When the larvae are near the leaf marginal edge, use a fingernail to extract one.  Then you have successfully controlled one leaf miner, needless to mention that several hundred that may be ready to hatch from recently laid eggs by the 2 mm long adult female moths.  The singly laid eggs hatch after 4 to 5 days, then begin their mining operations for over a month, usually from midsummer to early winter.  The leaf distortions and curls are caused by the destruction of upper and lower cellular tissue.

juvenile leafminer

The larva of a leafminer feeding between the top & bottom surfaces of a citrus leaf. Photo by UFL Extension.

As you review the entire citrus plant, notice the pattern of infestation.  New fast growing and tender leaves are infected, but the hardened thicker leaves are resistant to leaf miners.  Therefore activities that stimulate rapid plant growth like pruning, vertical water sprout growth, and heavy fertilization actually make your citrus more favorable to citrus leaf miners.  Also notice that older (4+ years) trees are not impacted like younger trees.  The aged and hardened older leaves cannot be penetrated and mined like fresh leaves.

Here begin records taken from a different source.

(** X25: the listing routes never ask the backend again: for a context
    whose instance is cached they answer from the catalogue fetched when
    the instance was created, and nothing at all is sent to the backend.
    The count of [/api/tools] is the length of the list of
    [/api/tools/list]. *)
Theorem listing_routes_serve_cached_catalogue
  (E : Env) (ctx : AuthenticationContext) (organization : string)
  (s : State) (r : ref) :
  hasOrganization (Some ctx) = Some (ctx, organization) ->
  cached s (generateAuthCacheKey ctx) = Some r ->
  exists i,
    nth_error (heap s) r = Some i
    /\ toolsListRoute E (Some ctx) s
       = (ok (JObj [("tools", JArr (map toolDocument (tools i)));
                    ("organization", JStr organization)]),
          touch r s)
    /\ toolsCountRoute E (Some ctx) s
       = (ok (JObj [("toolsCount", number (length (tools i)));
                    ("organization", JStr organization);
                    ("message",
                     JStr "Use /api/tools/list to get full tools list")]),
          touch r s)
    /\ trace (touch r s) = trace s.
Proof.
  intros Ho Hc.
  destruct (hasOrganization_inv _ _ _ Ho) as (_ & _ & Horg).
  pose proof (getOrCreateClient_hit E _ _ _ Horg Hc) as Hhit.
  destruct (ready_after E _ _ _ _ Hhit) as [Hr (i' & _ & Ht)].
  rewrite getTools_touch in Ht.
  destruct (PoolLifecycleFacts.get_of_cached _ _ _ Hc) as (i & Hg & Hi & _).
  assert (Hti : getTools (Some ctx) s = tools i)
    by (unfold getTools; now rewrite Hg).
  exists i. split; [exact Hi |].
  destruct (touch_frame r s) as (_ & _ & _ & Htr).
  unfold toolsListRoute, toolsCountRoute, withClient.
  rewrite Ho, Hhit, Hr. cbn [negb]. rewrite getTools_touch, Hti. auto.
Qed.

Commercial products containing imidacloprid, a systemic insecticide, have been used during periods of flushing (rapid growth) of young citrus.  These soil or irrigation treatments can protect the plants for up to 3 months.  However, there is concern over the use of this insecticide and its effect on bees.  The systemic insecticide will be inside plant tissues, pollen, and nectar.  Experts report that use of this chemical is one of the many possible causes of bee decline and colony collapse disorder (CCD).  The European Food Safety Authority (Jan. 2013) stated that neonicotinoids (imidachoprid) pose an unacceptably high risk to bees.

If you are an internet user, some suggestions for leaf miner control are absolutely hilarious.  One suggests using moth balls.  The response was to take good aim at the moths to be effective.  Another was to use Sevin, but the larvae is tunneled and protected by the waxy leaf cuticle.

Biological control can be the most effective means of control.  Worldwide, 39 parasites of CLM have been identified.  14+ natural enemies (many wasps) have been identified within the U.S.  Since the initial identification of CLM in Homestead, Florida (1993), it has spread throughout the South into Louisiana and Texas.  It is now a common pest.  However recent research has shown up to 90% mortality due to endemic beneficial insects.  The message from researchers is to not use wide range killing insecticides (malathion, carbaryl, and pyrethroids) that destroy beneficial predators of citrus leaf miner.  Better control with less environmental impact can be obtained by using spinosad formulated products like Conserve, Green Light Spinosad, Success, Leafminer & Tent Caterpillar Spray, etc.

adult leafminer UF pic

Adult Leafminer. Photo by Florida Extension

Gardeners and homeowners of citrus may choose to not treat citrus for citrus leaf miners.  That is correct – do nothing and let nature take its course (Dr. Malcolm Manner, UFC) .  Young citrus will be infected and look ugly for several years.  Nature will begin to supply CLM predators without the use of harmful insecticides.  The mature hardy thick green leaves develop.  Then the citrus tree matures into its round dark green form.